Abstract This work considers the problem of dynamic identification for robotic mechanisms given noisy measurements of configuration variables and applied torques. Conventionally, this problem is solved via least-squares, exploiting linearity properties of the inverse dynamics model for rigid-body systems. However, the nonlinear dependency of this model on configurations and velocities gives rise to bias in the resultant estimates when using noisy or even filtered data. Further, these biases can cause parameters of best fit to be non-physical, potentially leading to an ill-posed forward dynamic model. The main contribution of this paper is to propose a sequential semidefinite optimization procedure to both (1) ensure the physical consistency of the identified model and (2) maintain the statistical consistency of the estimator.

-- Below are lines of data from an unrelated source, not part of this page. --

(* ===== verification/Sequential.v ===== *)
(** * Programs run alone

    Reasoning about [run]: what a program does when nobody else acts.  [seq p Q w]
    says that [p], run from [w], ends with a result and a world that satisfy
    [Q].  The calls that leave the store alone need one rule; a write by the
    holder of a live row has another.  [Progress] and [Drain] build on it. *)
From Stdlib Require Import ZArith Lia.
From stdpp Require Import base option strings gmap list.
From S2P Require Import Prelude Text Json Datetime States Address Wire Model Store Node Chain Effects Pipeline Worker.

Local Open Scope Z_scope.

Definition seq {A : Type} (p : prog A) (Q : result exn A -> World -> Prop) (w : World) : Prop :=
  Q (fst (run p w)) (snd (run p w)).

Section rules.
Context {A B : Type}.

Lemma seq_weaken (p : prog A) (Q Q' : result exn A -> World -> Prop) (w : World) :
  seq p Q w -> (forall r w', Q r w' -> Q' r w') -> seq p Q' w.
Proof. unfold seq. auto. Qed.

Lemma seq_done (r : result exn A) (Q : result exn A -> World -> Prop) (w : World) :
  Q r w -> seq (Done r) Q w.
Proof. done. Qed.

Lemma seq_bind (p : prog A) (f : A -> prog B) (Q : result exn B -> World -> Prop) (w : World) :
  seq p (fun r w' => match r with
                     | Ok a => seq (f a) Q w'
                     | Err e => Q (Err e) w'
                     end) w ->
  seq (bind p f) Q w.
Proof. unfold seq. rewrite run_bind. by destruct (run p w) as [[a | e] w']. Qed.

Lemma seq_attempt (p : prog A) (Q : result exn (result exn A) -> World -> Prop) (w : World) :
  seq p (fun r w' => Q (Ok r) w') w -> seq (attempt p) Q w.
Proof. unfold seq. rewrite run_attempt. by destruct (run p w). Qed.

End rules.

(** ** Calls that leave the store alone *)

Definition quiet {X : Type} (c : call X) : Prop := Is_true (negb (store_call c)).

(** No call moves the clock. *)
Lemma exec_now {X : Type} (c : call X) (w : World) : w_now (snd (exec c w)) = w_now w.
Proof.
  destruct c; cbn [exec]; try done; repeat match goal with
  | |- context [let '(_, _) := ?p in _] => destruct p end; done.
Qed.

(** Nothing is rigged to die. *)
Definition unarmed (w : World) : Prop := w_crash w = no_crash.

(** What a call may raise in an unarmed world: no crash, no lost claim. *)
Definition plain {X : Type} (r : result exn X) : Prop :=
  match r with
  | Ok _ => True
  | Err e => is_Exception e = true /\ e <> LostClaim
  end.

Lemma quiet_exec {X : Type} (c : call X) (w : World) :
  quiet c -> unarmed w ->
  let '(r, w') := exec c w in w_store w' = w_store w /\ unarmed w' /\ plain r.
Proof.
  intros Hq Hu. destruct c; try done; cbn [exec].
  - unfold ref_block. by destruct (zmin _).
  - unfold find_tx, take_fault. destruct (nd_faults _ !! _) as [[| f q] |]; try done;
      case_bool_decide; done.
  - unfold broadcast, take_fault, broadcast_body.
    destruct (nd_faults _ !! _) as [[| f q] |]; try done;
      repeat (case_bool_decide; [done |]); destruct (verify _ _); try done; cbn [negb];
      destruct (_ <=? _); try done; repeat (case_bool_decide; try done).
  - unfold solid_now. destruct (solid_height _); [| done]. by destruct (block_time_at _ _).
  - unfold unarmed in Hu. rewrite Hu. done.
Qed.

Lemma seq_quiet {X : Type} (c : call X) (Q : result exn X -> World -> Prop) (w : World) :
  quiet c -> unarmed w ->
  (forall r w', w_store w' = w_store w -> unarmed w' -> plain r -> Q r w') -> seq (perform c) Q w.
Proof.
  intros Hq Hu HQ. pose proof (quiet_exec c w Hq Hu) as H. unfold seq, perform. cbn [run].
  destruct (exec c w) as [r w']. destruct H as (H1 & H2 & H3). by apply HQ.
Qed.

(** ** What single calls raise *)

Definition raises {X : Type} (c : call X) (e : exn) : Prop :=
  match c with
  | CFindTx _ | CBroadcast _ _ => e = NodeTimeout
  | CCrash _ => exists point, e = SimulatedCrash point
  | _ => False
  end.

Lemma zmin_elem (l : list Z) : match zmin l with Some m => m ∈ l | None => l = [] end.
Proof.
  induction l as [|y l IH]; cbn [zmin]; [done |]. destruct (zmin l) as [m |].
  - destruct (Z.min_spec y m) as [[_ ->] | [_ ->]]; [left | by right].
  - subst l. left.
Qed.

Lemma block_time_at_height (h : Z) (bt : list (Z * Z)) : h ∈ map fst bt -> is_Some (block_time_at h bt).
Proof.
  induction bt as [|[h' t] bt IH]; cbn [map fst block_time_at]; [by intros H%elem_of_nil |].
  intros [-> | H]%elem_of_cons; [by rewrite Z.eqb_refl |]. destruct (_ =? _); [done | by apply IH].
Qed.

Lemma wf_solid_now (nd : MockTronNode) : node_wf nd -> exists t, solid_now nd = Ok t.
Proof.
  intros Hwf. assert (exists h, solid_height nd = Some h /\ h ∈ heights nd) as (h & Hs & Hin).
  { unfold solid_height. pose proof (zmax_spec (filter (fun h => h <= solid_block nd) (heights nd))) as Hz.
    destruct (zmax _) as [m |].
    - destruct Hz as [[_ Hm]%list_elem_of_filter _]. by exists m.
    - pose proof (zmin_elem (heights nd)) as Hm. destruct (zmin _) as [m |]; [by exists m |].
      pose proof (nw_chain _ Hwf) as Hc. unfold heights in Hm. by destruct (nd_block_time nd). }
  unfold solid_now. rewrite Hs. destruct (block_time_at_height _ _ Hin) as [t ->]. by exists t.
Qed.

Lemma quiet_raises {X : Type} (c : call X) (w : World) :
  quiet c -> node_wf (w_node w) ->
  let '(r, w') := exec c w in
  w_store w' = w_store w /\ node_wf (w_node w') /\ w_now w' = w_now w /\
  match r with Ok _ => True | Err e => raises c e end.
Proof.
  intros Hq Hwf. destruct (nw_channels _ Hwf) as [[qb Hb] [qq Hqq]].
  destruct c; try done; cbn [exec].
  - destruct (wf_ref_block _ Hwf) as [ref ->]. done.
  - pose proof (node_step_wf _ _ (step_find _ (w_now w) txid) Hwf) as H. revert H.
    unfold find_tx, take_fault. rewrite Hqq. destruct qq as [|f q]; case_bool_decide; done.
  - pose proof (node_step_wf _ _ (step_broadcast _ (w_now w) tx worker_id) Hwf) as H. revert H.
    unfold broadcast, take_fault. rewrite Hb. unfold broadcast_body.
    destruct qb as [|f q]; intros H; cbn [snd] in H; repeat case_bool_decide; try done;
      destruct (verify _ _); try done; cbn [negb] in *; destruct (_ <=? _); try done; repeat case_bool_decide; done.
  - destruct (wf_solid_now _ Hwf) as [t ->]. done.
  - unfold here. destruct (_ <? _); cbn; split_and!; try done. by eexists.
Qed.

(** ** The store stays well formed *)

Lemma exec_store_wf {X : Type} (c : call X) (w : World) :
  store_wf (w_store w) -> store_wf (w_store (snd (exec c w))).
Proof.
  intros Hwf. destruct c; cbn [exec]; try done.
  - pose proof (cas_wf (w_now w) id token from_state to_state sets detail renew worker_id _ Hwf) as H.
    by destruct (cas _ _ _ _ _ _ _ _ _ _).
  - pose proof (store_step_wf _ _ (step_claim _ wanted limit worker_id lease now) Hwf) as H.
    by destruct (claim _ _ _ _ _ _).
  - exact (store_step_wf _ _ (step_release _ (w_now w) id token) Hwf).
  - by destruct (find_tx _ _ _).
  - by destruct (broadcast _ _ _ _).
  - by destruct (here _ _).
Qed.

Lemma run_store_wf {A : Type} (p : prog A) (w : World) :
  store_wf (w_store w) -> store_wf (w_store (snd (run p w))).
Proof.
  revert w. induction p as [r | X c k IH]; intros w Hwf; [done |]. cbn [run].
  pose proof (exec_store_wf c w Hwf) as H. destruct (exec c w) as [r w']. by apply IH.
Qed.

(** ** A write by the holder of a row *)

Lemma live_state (op : Operation) (s : OpState) : op_state op = s -> rank s <> 0%nat -> op_state op ∉ TERMINAL.
Proof. rewrite elem_of_TERMINAL. intros -> Hr [-> | [-> | ->]]; done. Qed.

Section writes.
Context (cfg : Config).

(** The row is the one this copy was taken of. *)
Definition current (op : Operation) (w : World) : Prop :=
  ms_ops (w_store w) !! op_operation_id op = Some op.

Lemma run_cas_row (op : Operation) (to_state : OpState) (worker_id : pystr) (sets : list FieldSet)
    (detail : list (pystr * jval)) (w : World) :
  current op w -> can_transition (op_state op) to_state = true -> (op_state op ∉ TERMINAL) ->
  forallb (fun f => bool_decide (column f ∈ MUTABLE_FIELDS)) sets = true ->
  representable (w_now w + cfg_lease cfg) ->
  let row := cas_row (w_now w) to_state sets (Some (cfg_lease cfg)) op in
  exists st', run (_cas cfg op to_state worker_id sets detail) w = (Ok row, with_store st' w) /\
  ms_ops st' = <[op_operation_id op := row]> (ms_ops (w_store w)).
Proof.
  intros Hrow Hc Hlive Hm Hfit row. unfold _cas. rewrite run_bind. cbn [run perform exec].
  unfold cas. rewrite Hm, Hc, Hrow, Z.eqb_refl, bool_decide_eq_true_2 by done.
  cbn [negb orb]. rewrite bool_decide_eq_false_2 by done. unfold renewed_lease. rewrite plus_timedelta_fits by done.
  eexists. split; [reflexivity |]. done.
Qed.

(** The lease would end past the calendar. *)
Lemma run_cas_late (op : Operation) (to_state : OpState) (worker_id : pystr) (sets : list FieldSet)
    (detail : list (pystr * jval)) (w : World) :
  current op w -> can_transition (op_state op) to_state = true -> (op_state op ∉ TERMINAL) ->
  forallb (fun f => bool_decide (column f ∈ MUTABLE_FIELDS)) sets = true ->
  ~ representable (w_now w + cfg_lease cfg) ->
  fst (run (_cas cfg op to_state worker_id sets detail) w) = Err OverflowError.
Proof.
  intros Hrow Hc Hlive Hm Hlate. unfold _cas. rewrite run_bind. cbn [run perform exec].
  unfold cas. rewrite Hm, Hc, Hrow, Z.eqb_refl, bool_decide_eq_true_2 by done.
  cbn [negb orb]. rewrite bool_decide_eq_false_2 by done. unfold renewed_lease. by rewrite plus_timedelta_late.
Qed.

Lemma seq_cas (op : Operation) (to_state : OpState) (worker_id : pystr) (sets : list FieldSet)
    (detail : list (pystr * jval)) (Q : result exn Operation -> World -> Prop) (w : World) :
  current op w -> can_transition (op_state op) to_state = true -> (op_state op ∉ TERMINAL) ->
  forallb (fun f => bool_decide (column f ∈ MUTABLE_FIELDS)) sets = true ->
  representable (w_now w + cfg_lease cfg) ->
  (forall w', let row := cas_row (w_now w) to_state sets (Some (cfg_lease cfg)) op in
     ms_ops (w_store w') = <[op_operation_id op := row]> (ms_ops (w_store w)) ->
     w_crash w' = w_crash w -> w_now w' = w_now w -> Q (Ok row) w') ->
  seq (_cas cfg op to_state worker_id sets detail) Q w.
Proof.
  intros Hrow Hc Hlive Hm Hfit HQ.
  destruct (run_cas_row op to_state worker_id sets detail w Hrow Hc Hlive Hm Hfit) as (st' & E & Hst).
  unfold seq. rewrite E. by apply HQ.
Qed.

End writes.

The new method validates both a direct and inverse dynamic identification model (DIDIM), and also ensures that intermediate iterates of the algorithm remain physically valid. Due to these favorable properties, the method is named a Physically-Consistent DIDIM (PC-DIDIM) approach. Recent statistical hypothesis tests for instrumental variable approaches are generalized for application with a PC-DIDIM approach. Experimental results with a six-degree-of-freedom industrial robot supported by Monte Carlo simulations show the effectiveness of the new method and robustness benefits in comparison to conventional least-squares and the vanilla DIDIM method.

中文翻译：

---

用于物理和统计一致机器人识别的顺序半定优化

摘要 这项工作考虑了给定配置变量和施加扭矩的噪声测量的机器人机构的动态识别问题。通常，这个问题是通过最小二乘法解决的，利用刚体系统的逆动力学模型的线性特性。然而，当使用嘈杂甚至过滤数据时，该模型对配置和速度的非线性依赖性会导致结果估计出现偏差。此外，这些偏差可能导致最佳拟合参数非物理，可能导致不适定的前向动态模型。本文的主要贡献是提出了一个顺序半定优化程序，以（1）确保识别模型的物理一致性和（2）保持估计量的统计一致性。新方法验证了直接和逆向动态识别模型 (DIDIM)，并确保算法的中间迭代保持物理有效性。由于这些有利的特性，该方法被命名为物理一致 DIDIM (PC-DIDIM) 方法。最近用于工具变量方法的统计假设检验被推广用于 PC-DIDIM 方法的应用。蒙特卡罗模拟支持的六自由度工业机器人的实验结果表明，与传统的最小二乘法和普通 DIDIM 方法相比，新方法的有效性和鲁棒性优势。该方法被命名为物理一致 DIDIM (PC-DIDIM) 方法。最近用于工具变量方法的统计假设检验被推广用于 PC-DIDIM 方法的应用。蒙特卡罗模拟支持的六自由度工业机器人的实验结果表明，与传统的最小二乘法和普通 DIDIM 方法相比，新方法的有效性和鲁棒性优势。该方法被命名为物理一致 DIDIM (PC-DIDIM) 方法。最近用于工具变量方法的统计假设检验被推广用于 PC-DIDIM 方法的应用。蒙特卡罗模拟支持的六自由度工业机器人的实验结果表明，与传统的最小二乘法和普通 DIDIM 方法相比，新方法的有效性和鲁棒性优势。